At Stimson we operate working forests. That means we actively conserve forest ecosystem services through our commitment to carbon sequestration, water filtration, flood and fire control, and wildlife and plant habitats.
1. PLAN THE FOREST
Foresters observe the land prior to harvest to identify sensitive resources and learn about the capability, limitations and challenges inherent to a given location.
2. PREPARE THE FOREST FOR PLANTING
Following harvest, remaining vegetation may impose an unnecessary limitation or risk to the health and productivity of the new forest. This vegetation may be cleared using one or more tools in a forester’s tool bag, including fire, machinery or herbicides.
3. PLANT THE FOREST
After considering the soils, climate, topography and biology of the site, a forester selects species native to the region and best suited for the land.

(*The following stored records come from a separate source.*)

(** [select(SchoolInfoSchema).where(...).options(selectinload(...))]: every
    selected school with its loaded [meals] collection. *)
Definition select_school_info_selectinload
           (edu_office_code standard_school_code : string) (date : Date.t)
           (db : DB) : list (SchoolInfoSchema.t * list Row) :=
  map (fun school => (school, meals_and_date school date db))
      (select_school_info edu_office_code standard_school_code db).

(** [select(MealSchema).where(MealSchema.id == meal_id)] *)
Definition select_meal_by_id (meal_id : Z) (db : DB) : list Row :=
  filter (fun m => MealSchema.id m =? meal_id) (meals db).

(** What the database makes of a scalar subquery that yields several rows
    is not fixed by the repository (an error in standard SQL, the first row
    in some engines): it is a parameter.  It is evaluated here once per
    statement; an engine may evaluate it only when a meal row is tested, so
    what is stated of [get_id_by_code] for a code pair that several
    school-info rows carry is limited to what holds either way. *)
Variable subquery_many : list Z -> outcome (option Z).

(** [.scalar_subquery()]: NULL for no row, the value for one. *)
Definition scalar_subquery (rows : list Z) : outcome (option Z) :=
  match rows with
  | [] => Returned None
  | [x] => Returned (Some x)
  | _ :: _ :: _ => subquery_many rows
  end.

(** SQL [=] against a possibly NULL value: never true for NULL. *)
Definition sql_eq (a : Z) (b : option Z) : bool :=
  match b with
  | Some v => a =? v
  | None => false
  end.

(** [select(MealSchema.id).where(
       MealSchema.school_info_id == school_info_subquery,
       MealSchema.date == date, MealSchema.name == meal_name)] *)
Definition select_meal_id
           (school_info_subquery : DB -> outcome (option Z))
           (date : Date.t) (meal_name : string) (db : DB)
  : outcome (list Z) :=
  match school_info_subquery db with
  | Returned sid =>
      Returned
        (map MealSchema.id
             (filter (fun m => sql_eq (MealSchema.school_info_id m) sid
                               && Date.eqb (MealSchema.date m) date
                               && String.eqb (MealSchema.name m) meal_name)
                     (meals db)))
  | Raised e => Raised e
  end.

(* =============================================================== *)
(** ** The repository *)

Definition _get_schema_by_code
           (edu_office_code standard_school_code : string) (date : Date.t)
  : ST DB (list Row) :=
  with_session_begin
    (result <- session_execute
                 (fun db => Returned (select_school_info_selectinload
                                        edu_office_code standard_school_code
                                        date db)) ;;
     ret (flat_map (fun school_info => snd school_info) result)).

Definition get_by_code
           (edu_office_code standard_school_code : string) (date : Date.t)
  : ST DB (list MealT) :=
  meal_schemas <- _get_schema_by_code edu_office_code standard_school_code
                                      date ;;
  ret (map MealSchema.to_entity meal_schemas).

Definition get_by_id (meal_id : Z) : ST DB (option MealT) :=
  with_session_begin
    (result <- session_execute
                 (fun db => Returned (select_meal_by_id meal_id db)) ;;
     meal_schema <- lift (scalar_one_or_none result) ;;
     ret match meal_schema with
         | Some schema => Some (MealSchema.to_entity schema)
         | None => None
         end).

Definition get_with_id_by_code
           (edu_office_code standard_school_code : string) (date : Date.t)
  : ST DB (list (Z * MealT)) :=
  meal_schemas <- _get_schema_by_code edu_office_code standard_school_code
                                      date ;;
  ret (map (fun schema => (MealSchema.id schema,
                           MealSchema.to_entity schema))
           meal_schemas).

Definition get_id_by_code
           (edu_office_code standard_school_code : string) (date : Date.t)
           (meal_name : string)
  : ST DB (option Z) :=
  with_session_begin
    (let school_info_subquery :=
       fun db => scalar_subquery
                   (select_school_info_id edu_office_code
                                          standard_school_code db) in
     result <- session_execute
                 (select_meal_id school_info_subquery date meal_name) ;;
     lift (scalar_one_or_none result)).

Definition create_by_code
           (edu_office_code standard_school_code : string) (meal : MealT)
  : ST DB (CreateMealStatus + option Z) :=
  with_session_begin
    (result <- session_execute
                 (fun db => Returned (select_school_info_id
                                        edu_office_code standard_school_code
                                        db)) ;;
     school_info_id <- lift (scalar_one_or_none result) ;;
     match school_info_id with
     | None => ret (inl SCHOOL_INFO_NOT_FOUND)
     | Some school_info_id =>
         let meal_schema :=
           MealSchema.new school_info_id
                          (Meal.name meal)
                          (Meal.dish_name meal)
                          (Meal.calorie meal)
                          (Meal.date meal)
                          [] in
         h <- session_add meal_schema ;;
         session_commit ;;
         new_id <- instance_id h ;;
         ret (inr new_id)
     end).

(* =============================================================== *)
(** ** Vocabulary of the properties *)

(** The meal rows of the schools carrying a code pair, on a date and for a
    slot name: the join of the two tables, stated without the session. *)
Definition belongs_to_code (edu_office_code standard_school_code : string)
                           (db : DB) (m : Row) : bool :=
  existsb (fun s => code_matches edu_office_code standard_school_code s
                    && (MealSchema.school_info_id m =? SchoolInfoSchema.id s))
          (school_infos db).

Definition meals_matching (edu_office_code standard_school_code : string)
                          (date : Date.t) (meal_name : string) (db : DB)
  : list Row :=
  filter (fun m => belongs_to_code edu_office_code standard_school_code db m
                   && Date.eqb (MealSchema.date m) date
                   && String.eqb (MealSchema.name m) meal_name)
         (meals db).

End Repository.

The seedlings are then grown at a local nursery and hand planted.
4. PROTECT THE FOREST
In the first few years, trees are highly vulnerable to adverse weather, damage by animals, and crowding by competing plants. Foresters survey for these impacts and take action to reduce or repair the effects until the trees become well established.
5. EVALUATE FOREST HEALTH AND GROWTH
Periodic checks occur throughout the life of the forest. Removal of excess or inferior trees may be prescribed at certain intervals and fertilizers may be applied to some forests to enhance their productivity.